At the hearing to approve the settlement agreement, the bankruptcy trustee informed the Bankruptcy Court that one of Baron's former attorneys had testified that Baron planned to move assets that were subject to U.S. jurisdiction to another country. Id. Thus, the bankruptcy trustee expressed concern that money to pay lawyers and satisfy other claims would be lost by moving the assets.3 Id. In response, the Northern District of Texas District Judge appointed a special master, Peter S. Vogel, to mediate claims for unpaid legal fees. Id. at 304.

2. The Receivership

After Baron again fired his attorney, the bankruptcy trustee filed a motion to appoint a receiver "because of Baron's failure to cooperate with the order to mediate the legal-fee claims and his continued hiring and firing of layers in violation of the court's order," which would "expose the bankruptcy estate to additional administrative claims and further delay the resolution of the bankruptcy proceedings." Id. Ultimately, the Northern District of Texas appointed Peter S. Vogel as the Receiver for Baron's companies in November of 2010. Id; See Order Appointing Receiver, Dkt. No. 130 (Nov. 24, 2010) in Netsphere, Inc. v. Baron, No. 3:09-cv-0988-F (N.D. Tex.). The Northern District of Texas later clarified that the Receivership Order should have included Baron's companies Novo Point, LLC ("Novo Point") and Quantec, LLC ("Quantec") as parties over which the Receiver had exclusive control. See Order Granting the Receiver's Motion to Clarify the Receiver Order with Respect to Novo Point, LLC and Quantec, LLC, Dkt. No. 176 (Dec. 17, 2010) in Netsphere, Inc. v. Baron, No. 3:09-cv-0988-F (N.D. Tex.).
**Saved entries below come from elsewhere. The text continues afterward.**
(** The key and the certificate, in memory. *)
(* @src src/src/io/net/tlsfactory-openssl.cpp:301-366 Samurai::IO::Net::TlsFactory::generateSelfSignedCertificate *)
Definition make_certificate (g : CertEnv) (now : Z) (common_name : bytes) : option Certificate :=
  if negb (forallb (g_step g) (seq 0 14)) then None
  else Some (mkCertificate 3 (random_serial (g_random g)) (now - 60 * 60) (now + 60 * 60 * 24 * SELF_SIGNED_VALID_DAYS) common_name common_name
               (subject_alt_name g common_name)
               [(lit "basicConstraints", lit "critical,CA:FALSE"); (lit "keyUsage", lit "critical,digitalSignature,keyEncipherment");
                (lit "extendedKeyUsage", lit "serverAuth,clientAuth")]).

Definition mode_0600 : Z := 6 * 8 ^ 2.
Definition mode_0644 : Z := 6 * 8 ^ 2 + 4 * 8 + 4.

(* @src src/src/io/net/tlsfactory-openssl.cpp:246-270 ssl_create_pem_file *)
Definition ssl_create_pem_file (g : CertEnv) (path : bytes) (perms : Z) (fs : Files) : bool * Files :=
  if bool_decide (is_Some (fs !! path)) || negb (g_open g path) then (false, fs)
  else
    let fs := <[path := (perms, Unwritten)]> fs in
    if g_chmod g path && g_bio g path then (true, fs) else (false, delete path fs).

(* @src src/src/io/net/tlsfactory-openssl.cpp:272-398 Samurai::IO::Net::TlsFactory::generateSelfSignedCertificate *)
Definition generateSelfSignedCertificate (g : CertEnv) (resolve : bytes -> bytes) (now : Z) (private_key_path certificate_path common_name : bytes) (fs : Files) : bool * Files :=
  if bool_decide (private_key_path = []) || bool_decide (certificate_path = []) then (false, fs)
  else if negb (ssl_name_is_usable common_name) then (false, fs)
  else
    let key_path := resolve private_key_path in
    let cert_path := resolve certificate_path in
    match make_certificate g now common_name with
    | None => (false, fs)
    | Some cert =>
        let '(created, fs) := ssl_create_pem_file g key_path mode_0600 fs in
        if negb created then (false, fs)
        else
          let fs := <[key_path := (mode_0600, if g_write g key_path then KeyOf cert else Unwritten)]> fs in
          if negb (g_write g key_path) then (false, delete key_path fs)
          else
            let '(created, fs) := ssl_create_pem_file g cert_path mode_0644 fs in
            if negb created then (false, delete key_path fs)
            else
              let fs := <[cert_path := (mode_0644, if g_write g cert_path then CertificateOf cert else Unwritten)]> fs in
              if negb (g_write g cert_path) then (false, delete key_path (delete cert_path fs))
              else (true, fs)
    end.

Lemma create_pem_file_spec g path perms fs :
  let '(created, fs') := ssl_create_pem_file g path perms fs in
  if created then fs !! path = None /\ fs' = <[path := (perms, Unwritten)]> fs else fs' = fs.
Proof.
  unfold ssl_create_pem_file. case_bool_decide as Hp; cbn [orb]; [done|].
  assert (Hn : fs !! path = None) by (destruct (fs !! path); [destruct Hp; eauto|done]).
  destruct (negb (g_open g path)); [done|]. destruct (_ && _); [done|]. by rewrite delete_insert_id.
Qed.

(** Generating a certificate is all or nothing: either both files are there, that were not
    before, with the modes and the contents that are promised, and no other file changed;
    or every file is as it was. *)
Theorem certificate_all_or_nothing (g : CertEnv) (resolve : bytes -> bytes) (now : Z) (key_path cert_path name : bytes) (fs : Files) :
  let '(done_, fs') := generateSelfSignedCertificate g resolve now key_path cert_path name fs in
  if done_ then
    ssl_name_is_usable name = true /\ resolve key_path <> resolve cert_path /\ fs !! resolve key_path = None /\ fs !! resolve cert_path = None /\
    exists c, make_certificate g now name = Some c /\
      fs' = <[resolve cert_path := (mode_0644, CertificateOf c)]> (<[resolve key_path := (mode_0600, KeyOf c)]> fs)
  else fs' = fs.
Proof.
  unfold generateSelfSignedCertificate. destruct (_ || _); [done|]. destruct (ssl_name_is_usable name); cbn [negb]; [|done].
  cbv zeta. set (kp := resolve key_path). set (cp := resolve cert_path). destruct (make_certificate g now name) as [c|]; [|done].
  pose proof (create_pem_file_spec g kp mode_0600 fs) as Hk. destruct (ssl_create_pem_file g kp mode_0600 fs) as [[|] fs1]; cbn [negb]; [|done].
  destruct Hk as [Hk ->]. rewrite insert_insert_eq. destruct (g_write g kp); cbn [negb]; [|by rewrite delete_insert_id].
  set (fs2 := <[kp := (mode_0600, KeyOf c)]> fs).
  pose proof (create_pem_file_spec g cp mode_0644 fs2) as Hc. destruct (ssl_create_pem_file g cp mode_0644 fs2) as [[|] fs3]; cbn [negb].
  - destruct Hc as [Hc ->]. rewrite insert_insert_eq. apply lookup_insert_None in Hc as [Hcp Hne].
    destruct (g_write g cp); cbn [negb].
    + split; [done|]. split; [done|]. split; [done|]. split; [done|]. by exists c.
    + unfold fs2. rewrite delete_insert_id by (by rewrite lookup_insert_ne). by rewrite delete_insert_id.
  - rewrite Hc. unfold fs2. by rewrite delete_insert_id.
Qed.

(** ** A connection among others *)

Section world.
Variable env : Env.
Variable resolve : bytes -> bytes.

(** What a session was made for: as a client, the name of the peer, whether it may be
    untrusted, whether a client must have a certificate, and the configuration. *)
Record Settings := mkSettings { t_client : bool; t_name : bytes; t_untrusted : bool; t_require : bool; t_config : Config }.

(** [made_for] is what the session that [conn] has was made for. *)
Record world := mkWorld { config : Config; shared : SharedContexts; conn : OpenSSL; made_for : option Settings; clock : nat }.

Inductive Step :=
  | SetKeys (private_key public_key : bytes) | ResetKeys | AddTrustAnchor (f : bytes) | ClearTrustAnchors
  | DefaultAllowUntrusted (b : bool) | DefaultRequire (b : bool) | GlobalDeinit | OtherConnection (client : bool)
  | PeerName (n : bytes) | AllowUntrusted (b : bool) | Require (b : bool) | Initialize (client : bool) | Deinitialize.

Definition with_config (f : Config -> Config) (w : world) : world := mkWorld (f (config w)) (shared w) (conn w) (made_for w) (S (clock w)).
Definition with_conn (f : OpenSSL -> OpenSSL) (w : world) : world := mkWorld (config w) (shared w) (f (conn w)) (made_for w) (S (clock w)).

Definition step (s : Step) (w : world) : world :=
  match s with
  | SetKeys k c => with_config (setKeys resolve k c) w
  | ResetKeys => with_config resetKeys w
  | AddTrustAnchor f => with_config (addTrustAnchor f) w
  | ClearTrustAnchors => with_config clearTrustAnchors w
  | DefaultAllowUntrusted b => with_config (setDefaultAllowUntrusted b) w
  | DefaultRequire b => with_config (setDefaultRequireClientCertificate b) w
  | GlobalDeinit => with_config resetKeys (mkWorld (config w) (ssl_release_shared (shared w)) (conn w) (made_for w) (clock w))
  | OtherConnection c => mkWorld (config w) (ssl_shared_context env c (config w) (clock w) (shared w)).2 (conn w) (made_for w) (S (clock w))
  | PeerName n => with_conn (setPeerName n) w
  | AllowUntrusted b => with_conn (setAllowUntrusted b) w
  | Require b => with_conn (setRequireClientCertificate b) w
  | Initialize c =>
      let '(_, sh, o) := initialize env c (config w) (clock w) (shared w) (conn w) in
      let settings := mkSettings c (peer_name (conn w)) (allow_untrusted_conn (conn w)) (require_client_cert_conn (conn w)) (config w) in
      mkWorld (config w) sh o (match (ssl_shared_context env c (config w) (clock w) (shared w)).1 with Some _ => Some settings | None => made_for w end) (S (clock w))
  | Deinitialize => with_conn deinitialize w
  end.

Definition start (c : Config) : world := mkWorld c initial_SharedContexts (new_OpenSSL c) None 0.

Definition run (l : list Step) (w : world) : world := fold_left (fun w s => step s w) l w.

(** What the contexts of a configuration are told. *)
Definition fits (client : bool) (c : Config) (x : Context) : Prop :=
  c_client x = client /\ c_min x = TLS1_2_VERSION /\ c_max x = TLS1_3_VERSION /\ c_ciphers x = SSL_CIPHER_POLICY /\ c_no_renegotiation x = true /\
  c_verify_depth x = SSL_VERIFY_DEPTH /\ c_anchors x = trust_anchors c /\ (c_cert x = None \/ c_cert x = pem_cert c) /\ (c_key x = None \/ c_key x = pem_key c).

Definition slot (client : bool) (s : SharedContexts) : option Context := if client then client_ctx s else server_ctx s.

(** The generation counts the changes; what is cached fits as long as there was none. *)
Record cached (n : Z) (c : Config) (s : SharedContexts) : Prop := mkcached {
  ca_count : 0 <= config_generation c <= 2 * n;
  ca_generation : generation s <= config_generation c;
  ca_fits : forall client x, slot client s = Some x -> primed s = true /\ (generation s = config_generation c -> fits client c x)
}.

(** What a session was told. *)
Record told (o : OpenSSL) (m : Settings) (s : Session) : Prop := mktold {
  to_ctx : fits (t_client m) (t_config m) (s_ctx s);
  to_verify : verify_peer o = negb (t_untrusted m) && (t_client m || t_require m) /\ s_verify s = verify_peer o;
  to_server : s_verify s = true -> t_client m = false -> s_fail_if_no_peer_cert s = true;
  to_name : s_bio s = true -> t_client m = true ->
    if bool_decide (t_name m = []) then s_verify s = false
    else if e_is_address env (t_name m) then s_ip s = Some (t_name m)
    else s_host s = Some (t_name m) /\ s_no_partial_wildcards s = true /\ s_sni s = Some (t_name m)
}.

Record sound (n : Z) (w : world) : Prop := mksound {
  so_cached : cached n (config w) (shared w);
  so_told : forall s, ssl (conn w) = Some s -> exists m, made_for w = Some m /\ told (conn w) m s
}.

Lemma build_fits client c t x : ssl_build_context env client c t = Some x -> fits client c x.
Proof.
  unfold ssl_build_context. do 6 (destruct (negb _); [done|]). intros [= <-]. unfold fits, present. cbn. split_and!; try done.
  - destruct (pem_cert c) as [f|]; [|by left]. destruct (e_exists env t f); [by right|by left].
  - destruct (pem_key c) as [f|]; [|by left]. destruct (e_exists env t f); [by right|by left].
Qed.

Lemma shared_spec client n c t s :
  cached n c s -> let '(x, s') := ssl_shared_context env client c t s in cached n c s' /\ (forall y, x = Some y -> fits client c y).
Proof.
  intros C. unfold ssl_shared_context. set (s1 := if _ || _ then _ else s).
  assert (C1 : cached n c s1 /\ generation s1 = config_generation c /\ primed s1 = true).
  { subst s1. destruct (primed s) eqn:Ep; cbn [negb orb].
    - destruct (Z.eqb_spec (generation s) (config_generation c)) as [E|E]; cbn [negb]; [done|]. split; [|done].
      constructor; [apply C|cbn; lia|]. intros cl x Hx. by destruct cl.
    - split; [|done]. constructor; [apply C|cbn; lia|]. intros cl x Hx. by destruct cl. }
  clearbody s1. destruct C1 as (C1 & Eg & Ep). destruct (if client then client_ctx s1 else server_ctx s1) as [x|] eqn:Es.
  - split; [done|]. intros y [= ->]. by apply (ca_fits _ _ _ C1 client).
  - split; [|intros y Hy; by eapply build_fits].
    destruct client; (constructor; [apply C1|cbn; lia|]); intros cl x Hx; destruct cl; cbn in *; (split; [done|]); intros _;
      try (by eapply build_fits); by eapply (ca_fits _ _ _ C1).
Qed.

Lemma u64_next z n : 0 <= z <= 2 * n -> 2 * n + 2 < 2 ^ 64 -> u64 (z + 1) = z + 1.
Proof. intros. apply Z.mod_small. lia. Qed.

(** A change that counts. *)
Lemma changed_cached n c c' s :
  cached n c s -> config_generation c < config_generation c' <= 2 * n + 2 -> cached (n + 1) c' s.
Proof. intros [C G F] H. constructor; [lia|lia|]. intros cl x Hx. split; [by eapply F|]. lia. Qed.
In order to fund disbursements to the unpaid attorneys, the Northern District of Texas granted the Receiver's motion to sell domain names owned by Novo Point. See Order Granting the Receiver's Omnibus Motion to Permit Sales of Domain Names, Dkt. No. 288 (Feb. 4, 2011) in Netsphere, Inc. v. Baron, No. 3:09-cv-0988-F (N.D. Tex.) (Dkt. No. 73-1, Exhibit 1 at 1); see also The Receiver's Omnibus Motion to Permit Sales of Domain Names, Dkt. No. 242 (Jan. 24, 2011) in Netsphere, Inc. v. Baron, No. 3:09-cv-0988-F (N.D. Tex.) (Dkt. No. 73-1, Exhibit 1 at 2). According to both Defendants APF and BI, "[i]t is the order authorizing the sale of these domain names [Dkt. No. 288 in Netsphere, Inc. v. Baron, No. 3:09-cv-0988-F (N.D. Tex.)] that Plaintiff [Associated Recovery] alleges initiated the sales Plaintiff is now trying to void by its current allegations before this court." (Dkt. No. 73 at 6; Dkt. No. 89 at 5-6).

The Northern District of Texas further granted the Receiver's motion to appoint Damon Nelson ("Nelson") as permanent manager of Quantec and Novo Point to assist the Receiver in selling the domain names. See Order Granting the Receiver's Motion to Appoint Damon Nelson as Permanent Manager of the LLCs and For Turnover of LLC Materials to Damon Nelson, Dkt. No. 473 (Apr. 22, 2011) in Netsphere, Inc. v. Baron, No. 3:09-cv-0988F (N.D. Tex.); see also The Receiver's Motion to Appoint Damon Nelson as Permanent Manager of the LLCs and for Turnover of LLC Materials to Damon Nelson, Dkt. No. 377 (Mar. 16, 2011) in Netsphere, Inc. v. Baron, No. 3:09-cv-0988F (N.D. Tex.).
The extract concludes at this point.